The director of the NAACP in Virginia isn’t remotely surprised by plans to fly a giant Confederate flag just off of Interstate 95 in Richmond. “We’re in the Capitol of the Confederacy,” King Salim Khalfani says. “The Civil War never ended for them."
That’s not to say Khalfani doesn’t have thoughts about the impression a 15-foot-wide Confederate battle flag might leave with tourists and visitors passing through Richmond.
“There goes the rebranding -- with ‘RVA’ and all that stuff,” he says. “Anybody in the city that has any consciousness should be appalled that that’s going to be one of the symbols introducing people to Richmond.
“I know, at least for people of African descent, if they see it and they’re not from here, they’ll be like, ‘Damn, what kind of yokel joint is this?’”
Indeed, the national political magazine Mother Jones broke the news earlier today that a group called Virginia Flaggers intends to install the road-side flag by Sept. 28. The tone of the article isn't exactly flattering to Richmond.
But Susan Hathaway, the spokeswoman for the flaggers, says the plan is only meant to honor southerners, not denigrate them.
“The flag will serve to welcome visitors and commuters to Richmond, and remind them of our honorable Confederate history and heritage,” she says, in an announcement posted Saturday on an obscure conservative blog.
The flag will fly on the interstate just south of the city. In an interview with Style, she declines to give the exact location, saying she’s worried about possible threats and vandalism.

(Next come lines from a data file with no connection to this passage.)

(* ===== verification/GoNet.v ===== *)
(** Addresses of Go's [net] and [net/netip]: the text forms of IPv4 and IPv6
    addresses ([ParseIP], [IP.String]), the address classes ([IsLoopback] and the
    like), and [SplitHostPort].

    An [IP] is its bytes, 4 or 16 of them; another length prints as garbage that
    does not parse. [ParseIP] yields the 16-byte form. *)

From S2P Require Import Prelude GoLib.

Abbreviation IP := (list Z).

Definition ip_ok (ip : IP) : Prop := (length ip = 4 ∨ length ip = 16)%nat ∧ Forall byte_ok ip.

(** * Forms *)

Definition v4_prefix : list Z := replicate 10 0 ++ [255; 255].

Definition To4 (ip : IP) : option IP :=
  if (length ip =? 4)%nat then Some ip
  else if (length ip =? 16)%nat && bool_decide (take 12 ip = v4_prefix) then Some (drop 12 ip)
  else None.

Definition To16 (ip : IP) : IP := if (length ip =? 4)%nat then v4_prefix ++ ip else ip.

(** * Parsing *)

(** [parseIPv4Fields]: [val] and [digLen] of the current octet, the octets read
    so far, and whether the last byte was a dot (or there was none). *)
Fixpoint parse_ipv4_fields (s : list Z) (val : Z) (digLen : nat) (afterDot : bool) (fields : list Z)
    : option (list Z) :=
  match s with
  | [] => if (length fields <? 3)%nat then None else Some (fields ++ [val])
  | b :: s' =>
      if is_digit b then
        if (digLen =? 1)%nat && (val =? 0) then None
        else
          let val := val * 10 + (b - 48) in
          if 255 <? val then None else parse_ipv4_fields s' val (S digLen) false fields
      else if b =? 46 then
        if afterDot || match s' with [] => true | _ => false end then None
        else if (length fields =? 3)%nat then None
        else parse_ipv4_fields s' 0 0 true (fields ++ [val])
      else None
  end.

The total cost -- she says they got a really good deal on the flag pole -- comes to around $3,000.
Does Hathaway view her group’s plans as they will be widely interpreted -- a deliberately provocative gesture?
“Absolutely not,” she says in an interview with Style. “We’re putting this up for one reason and one reason only -- as a memorial. It’s not a stick in anybody’s eye. There are lots of place we could put it if we wanted to intentionally stir up trouble.”
She says Khalfani and others are attaching the wrong meaning to the flag, arguing historical facts when asked how a flag flown by a group of people fighting -- at least in part -- to preserve the institution of slavery could represent anything other than oppression to black residents. And she points out that slavery was a legal practice in the United States for years, but that no one argues the U.S. flag is a symbol of hate.
“I think that society has allowed us to become almost ashamed to our heritage because of the mistruths that are taught,” she says. “Some people want to put a stigma on one flag and rather than stand up and say this flag is my great, great grandfather’s flag.”
This wouldn’t be the first Confederate to fly near an interstate in the South. Until recently a 30 by 60 foot version of the stars and bars flew off I-75 in Tampa, Fla. It was hugely controversial and later was replaced with a slightly smaller flag, though only because the original wore out.
There are others, Hathaway says. And the practice is what inspired her group to pursue the tactic in Richmond.
Meanwhile, Khalfani of the NAACP says the whole thing is an embarrassment, and an affront to what Richmond is becoming. The prospect of a giant Confederate flag welcoming visitors to Richmond fills him with sarcasm. “That’s going to attract a lot of people,” he says. “Yeah. Great.”